第474話 みんなでゆっくりしてみよう
「もう、シャルル。
だからと言って、吐き出しちゃだめだよ」
「だって、我慢できなかったんだもん!
ごめんなしゃい」
涙目で謝ってる彼女と共に僕も頭を下げると、ルルさんに謝り許して貰った。
「こちらも先に話すべきでした。
香りのつよいものには、使わないように言うべきでした」
ルルさんは、ほんとに申し訳なさそうに深々を誤ってくれて返ってこちらが恐縮した。
その前には、ようやく皿にあった料理がなくなると、名残惜しそうに見つめていた。
「はぁ~、美味しかった。
ヒビキ、小瓶取って、次食べるわ」
僕は、その様子をみて、小瓶をルルさんに渡し持って帰ってもらうことにした。
「かしこまりました」
「なに、してるのよ、ヒビキ。
わたしに、わたしに渡しなさいよ!」
席を立ちあがり、こちらに近寄ろうとしたところで、アメリアを指さした。指さした先には、既にお腹はいつもの倍くらいまで膨れ上がり、口からは苦悶と恍惚の表情が交互に現れていたが、額からは脂汗が流れていた。

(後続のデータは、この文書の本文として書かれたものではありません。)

(* ===== verification/MemApp.v ===== *)
(** The memory test application (test/mem/src/memorytest.c, memory_config_g.c).

    For every memory range of the board the program runs the 32-bit test, a
    fill and a copy; then it tries whether three ranges are aliases of the
    same memory, as the address map of the emulator makes them.  Memory is
    that of MemTest.v, at words of 32 bits, with its fault model; what is
    printed is a list of lines, the times left out. *)
From Stdlib Require Import Ascii.
From S2P Require Import Prelude Device Bytes Parser MemTest.
Open Scope Z_scope.

(** * Ranges *)

(* @src test/mem/src/memory_config.h 36-41 struct memory_range_s *)
Record memory_range_s := { name : string; ip : string; base : Z; size : Z }.

(** The ranges of the board file, each with its first and last address. *)
(* @src test/mem/src/memory_config_g.c 6-62 memory_ranges *)
Definition memory_ranges (ddr0 ddr1 shim : option (Z * Z)) : list memory_range_s :=
  let sz r := u64 (snd r - fst r + 1) in
  let DDR1_SZ r := match shim with Some s => sz s | None => sz r end in
  match ddr0 with Some r => [{| name := "psu_ddr_0_MEM_0"; ip := "psu_ddr_0"; base := fst r; size := sz r |}] | None => [] end
  ++ match ddr1 with Some r => [{| name := "psu_ddr_1_MEM_0"; ip := "psu_ddr_1"; base := fst r; size := DDR1_SZ r |}] | None => [] end
  ++ match shim with Some r => [{| name := "axi_shim_0_mem0"; ip := "axi_shim_0"; base := fst r; size := sz r |}] | None => [] end.

(** * Numbers *)

(* @src test/mem/src/memorytest.c 73-74 CEIL, FLOOR *)
Definition CEIL (n s : Z) : Z := u64 (u64 (n + (s - 1)) / s * s).
Definition FLOOR (n s : Z) : Z := n / s * s.

(* @src test/mem/src/memorytest.c 71-71 ALIGN_SZ *)
Definition ALIGN_SZ : Z := 64.

(** The nibbles from number [cnt - 1] down. *)
(* @src test/mem/src/memorytest.c 112-121 while (cnt) *)
Fixpoint putnibbles (cnt : nat) (num : Z) : list Z :=
  match cnt with
  | O => []
  | S cnt' =>
      let digit := Z.land (Z.shiftr num (Z.of_nat cnt' * 4)) 0xF in
      (if digit <? 10 then digit + 48 else digit - 10 + 65) :: putnibbles cnt' num
  end.

(** [long_bytes]: the bytes of an [unsigned long]. *)
(* @src test/mem/src/memorytest.c 106-122 putnum *)
Definition putnum (long_bytes num : Z) : list Z :=
  let cnt := Z.shiftl long_bytes 1 in
  putnibbles (Z.to_nat (if 10 <? cnt then 10 else cnt)) num.

(** * Tests of a range *)

(** What is printed: a word, or a number. *)
Inductive printed := Text (s : string) | Num (digits : list Z).

Section App.
Context `{Faults}.
Context (long_bytes : Z).

(** Where [memset] starts and how much it fills. *)
(* @src test/mem/src/memorytest.c 129-147 test_memset *)
Definition test_memset (ptr sz : Z) : io cells (Z * Z) :=
  let ptr := CEIL ptr ALIGN_SZ in
  let sz := FLOOR sz ALIGN_SZ in
  _ ← for_range (sz / 4) (fun i => wr 32 (at_ 32 ptr i) 0xFFFFFFFF);
  mret (ptr, sz).

(** Destination, source and size of the copy. *)
(* @src test/mem/src/memorytest.c 149-169 test_memcpy *)
Definition test_memcpy (ptr sz : Z) : io cells (Z * Z * Z) :=
  let sz := FLOOR (sz / 2) ALIGN_SZ in
  let src := CEIL ptr ALIGN_SZ in
  let dst := src + sz in
  _ ← for_range (sz / 4) (fun i => v ← rd 32 (at_ 32 src i); wr 32 (at_ 32 dst i) v);
  mret (dst, src, sz).

(* @src test/mem/src/memorytest.c 60-60 MAX_SIZE *)
Definition MAX_SIZE : Z := 16 * 2 ^ 30.

(* @src test/mem/src/memorytest.c 171-208 test_memory_range *)
Definition test_memory_range (range : memory_range_s) : io cells (list printed) :=
  let test_size := if MAX_SIZE <? size range then MAX_SIZE else size range in
  '(status, _) ← Xil_TestMem32l (base range) (Z.to_nat (test_size / 4)) 0xAAAA5555 XIL_TESTMEM_INVERSEADDR;
  _ ← test_memset (base range) test_size;
  _ ← test_memcpy (base range) test_size;
  mret [Text (name range); Text (ip range); Num (putnum long_bytes (base range)); Num (putnum long_bytes (size range));
        Text (if status =? 0 then "PASSED!" else "FAILED!")].

(** * The alias test *)

(** [pb[i+0x20000000]], two gigabytes further. *)
Definition HIGH : Z := 0x20000000.

(* @src test/mem/src/memorytest.c 227-233 for (i = 0; i < 64; i++) *)
Definition alias_fill (pa pb pc : Z) : io cells unit :=
  for_range 64 (fun i =>
    _ ← wr 32 (at_ 32 pb i) 0;
    _ ← wr 32 (at_ 32 pc i) 0;
    _ ← wr 32 (at_ 32 pb (i + HIGH)) (Z.lnot i);
    _ ← wr 32 (at_ 32 pc (i + HIGH)) (Z.lnot i);
    wr 32 (at_ 32 pa i) i).

(** [err |= p[i] != q[i] || q[i] != i], with [off] added to the index. *)
(* @src test/mem/src/memorytest.c 239-239 errb *)
Definition alias_check (p q off : Z) (m : cells) : bool :=
  let word a := fst (rd 32 a m) in
  differs 64 (fun i => negb (word (at_ 32 p (i + off)) =? word (at_ 32 q (i + off))) || negb (word (at_ 32 q (i + off)) =? u32 i)).

(* @src test/mem/src/memorytest.c 244-248 for (i = 0; i < 64; i++) *)
Definition alias_refill (pa pb pc : Z) : io cells unit :=
  for_range 64 (fun i =>
    _ ← wr 32 (at_ 32 pa i) 0;
    _ ← wr 32 (at_ 32 pb (i + HIGH)) 0;
    wr 32 (at_ 32 pc (i + HIGH)) i).

(* @src test/mem/src/memorytest.c 210-257 test_alias *)
Definition test_alias (ranges : list memory_range_s) : io cells (list printed) :=
  match map base ranges with
  | pa :: pb :: pc :: _ =>
      _ ← alias_fill pa pb pc;
      errb ← gets (alias_check pa pb 0);
      errc ← gets (alias_check pa pc 0);
      _ ← alias_refill pa pb pc;
      errbh ← gets (alias_check pc pb HIGH);
      let error (e : bool) a := if e then [Text "Error at 0x"; Num (putnum long_bytes a)] else [] in
      mret ([Text "Testing memory alias:"] ++ error errb pb ++ error errc pc ++ error errbh (at_ 32 pb HIGH)
            ++ (if errb || errc || errbh then [] else [Text "Alias OK"]))
  | _ => mret [Text "Skipping memory alias test."]
  end.

(** * The program *)

Fixpoint test_ranges (ranges : list memory_range_s) : io cells (list printed) :=
  match ranges with
  | [] => mret []
  | r :: ranges => l ← test_memory_range r; l' ← test_ranges ranges; mret (l ++ l')
  end.

(** [sar] are the values of the four address remapping registers. *)
(* @src test/mem/src/memorytest.c 259-288 main *)
Definition main (ranges : list memory_range_s) (sar : list Z) : io cells (list printed) :=
  l ← test_ranges ranges;
  l' ← test_alias ranges;
  mret (map (fun v => Num (putnum long_bytes v)) sar ++ l ++ l').
End App.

リイナは、その様子をみて直ぐに悟ると、引き気味になり自分の席へと戻って行った。
「うわぁ~」
ユキナも食べ終わり、テーブルの上に小瓶がないことが判るとルルさんに文句を言いそうになったが、正面のアメリアに気づくと苦笑いを浮かべていた。
「うまいって、つみだね、ヒビキ」
「だねぇ。
アメリアから、皿を取ろうとすると、怒るんだよ」
「食べてるときは、夢中だったから、判るわ」
リイナとユキナが話始めてる脇で、ようやく食べ終わったアメリアが、真ん丸のお腹になりながら横になった。
「も、もう、食べれない……ゲプッ」
ずっと、苦悶の表情を浮かべているアメリアに、小言を言うことはできずに、早く良くなってほしいと心のの中で祈るしかなかった。
「それにしても、他の砂の調味料は美味しいね」
「何言ってるの、虹が一番だったわ」
「ねぇ~りっちゃん、当然だよ」
確かに言う通りなんだけど、魔性すぎるよ
僕は、冷えたエールを飲みながら、席も移動せず隣で眠り始めたシルキィの頭を撫でていた。
「また、シルキィだけ、甘えさせて!」
「今日は、色々頑張ったし、
また、明日も頑張んなきゃいけないだろうし、
お別れだしね」
「そっか」
リイナも納得したようで手酌でワインを飲み始めるとユキナはおもむろに立ち上がり、僕の横に密着して座った。
「しまった。
また、先を越された」
「えへへ~、しばらく会ってなかったんだから
いいよね♪」
お酒で真っ赤になってるユキナがこちらを見ながら、にこりと笑うとそのまま吸い込まれそうになったが、正面の美女の視線に気づきシャルルの撫でていた手で同じように頭をひとなでした。しばらくすると苦しそうな声の一人と気持ちよさそうに眠る二人の寝息しか聞こえなくなった。
リイナは、ユキナが座っていた椅子を強引に僕の後ろに運ぶと座り、僕の背中を背に、ワインを飲んでいるようだった。